In the county Tyrone, in the town of Dungannon
Where many a ruction myself had a hand in
Bob Williamson he lived, a weaver by trade
And all of us thought him the stout orange blade.
On the twelfth of July as it yearly did come
Bob played on the flute to the sound of the drum
You can talk of your lyre, your piano or lute
But there's none could compare to the Old Orange Flute.
But Bob that deceiver he took us all in
For he married a Papish named Bridget McGinn
Turned Papish himself and forsook the Old Cause
That gave us our freedom, religion and laws.

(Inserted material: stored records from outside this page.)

(** The keyword arguments of a complete [Upload(...)] call. *)
Definition upload_kwargs : attrs :=
  <["id" := VInt 1]>
  (<["task" := VObj 10%N]>
  (<["monitor" := VObj 11%N]>
  (<["filepath" := VStr (of_ascii "/tmp/file")]> ∅))).

(** Three rooms: an invitation, a joined room and a left one. *)
Definition room_invited : Room.t := room "!i:example.org" "@alice:example.org" false 1.
Definition room_joined : Room.t := room "!j:example.org" "" false 3.
Definition room_left : Room.t := room "!l:example.org" "" true 2.

(** The attributes of an event that was given [content] only, before
    [__post_init__] runs. *)
Definition content_only : attrs :=
  <["content" := VStr (of_ascii "<b>hi</b>")]>
    (<["inline_content" := empty_str]> ∅).

(** * Properties *)

(** ** The comparison protocol is lawful on the key types *)

#[global] Instance bool_PyOrdLaws : PyOrdLaws bool.
Proof.
  split.
  - intros x y. apply Bool.eqb_true_iff.
  - intros []; reflexivity.
  - intros [] []; cbn; congruence.
  - intros [] []; cbn; congruence.
Qed.

#[global] Instance Z_PyOrdLaws : PyOrdLaws Z.
Proof.
  split; cbn.
  - apply Z.eqb_eq.
  - apply Z.ltb_irrefl.
  - intros x y Hlt. apply Z.ltb_lt in Hlt. apply Z.ltb_ge. lia.
  - intros x y Hxy Hyx. apply Z.ltb_ge in Hxy, Hyx. lia.
Qed.

#[global] Instance N_PyOrdLaws : PyOrdLaws N.
Proof.
  split; cbn.
  - apply N.eqb_eq.
  - apply N.ltb_irrefl.
  - intros x y Hlt. apply N.ltb_lt in Hlt. apply N.ltb_ge. lia.
  - intros x y Hxy Hyx. apply N.ltb_ge in Hxy, Hyx. lia.
Qed.

Lemma py_eqb_refl {A} `{PyOrdLaws A} (x : A) : py_eqb x x = true.
Proof. now apply (proj2 (py_eqb_eq x x)). Qed.

Lemma py_eqb_neq {A} `{PyOrdLaws A} (x y : A) : py_eqb x y = false <-> x <> y.
Proof.
  split.
  - intros E Heq. apply (proj2 (py_eqb_eq x y)) in Heq. congruence.
  - intros Hne. destruct (py_eqb x y) eqn:E; [|reflexivity].
    apply (proj1 (py_eqb_eq x y)) in E. contradiction.
Qed.

Lemma py_eqb_reflect {A} `{PyOrdLaws A} (x y : A) : reflect (x = y) (py_eqb x y).
Proof.
  destruct (py_eqb x y) eqn:E; constructor.
  - now apply (proj1 (py_eqb_eq x y)).
  - now apply (proj1 (py_eqb_neq x y)).
Qed.

Lemma py_eqb_sym {A} `{PyOrdLaws A} (x y : A) : py_eqb x y = py_eqb y x.
Proof.
  destruct (py_eqb_reflect x y) as [->|Hne].
  - now rewrite py_eqb_refl.
  - symmetry. apply (proj2 (py_eqb_neq y x)). congruence.
Qed.

Section SeqLaws.
Context {A : Type} `{PyOrdLaws A}.

Lemma seq_eqb_eq (x y : list A) : seq_eqb x y = true <-> x = y.
Proof.
  revert y. induction x as [|a x IH]; intros [|b y]; cbn;
    try (split; congruence).
  rewrite andb_true_iff, py_eqb_eq, IH. split.
  - intros [-> ->]. reflexivity.
  - intros [= -> ->]. split; reflexivity.
Qed.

And the boys in the place made some comment upon it
And Bob had to fly to the province of Connaught;
he left with his wife and his fixins, to boot,
And along with the latter, the Old Orange Flute.
At Mass the next Sunday, to atone for past deeds,
Said Paters and Aves and counted his beads
Till after some time at the Priest's own desire
Bob went with his flute for to play in the choir.
Bob went with his flute for to play in the mass
But the instrument shivered and cried."O Alas!"
And try though he would, though he made a great noise,
The flute would play only "The Protestant Boys".
Well up Bob he jumped with a start and a flutter.
He threw the old flute in the blessed holy water;
He thought that this charm would bring some other sound,
When he tried it again, it played "Croppies Lie Down!"
Now for all he would finger and whistle and blow
For to play Papish music, he found it "No Go"
"Kick the Pope" to "Boyne Water" it clearly would sound
But one Papish squeek and it could'nt be found.
At a council of priests that was held the next day
They decided to banish the Old Flute away;
They couldn't knock heresy out of its head
So they bought Bob a new one to play it instead.
Now the poor was doomed, and its fate was pathetic
'Twas fastened and burnt at the stake as heretic.
As the flames soared around , you could hear a strange noise
'Twas the Old Flute still a-whistlin' "The Protestant Boys".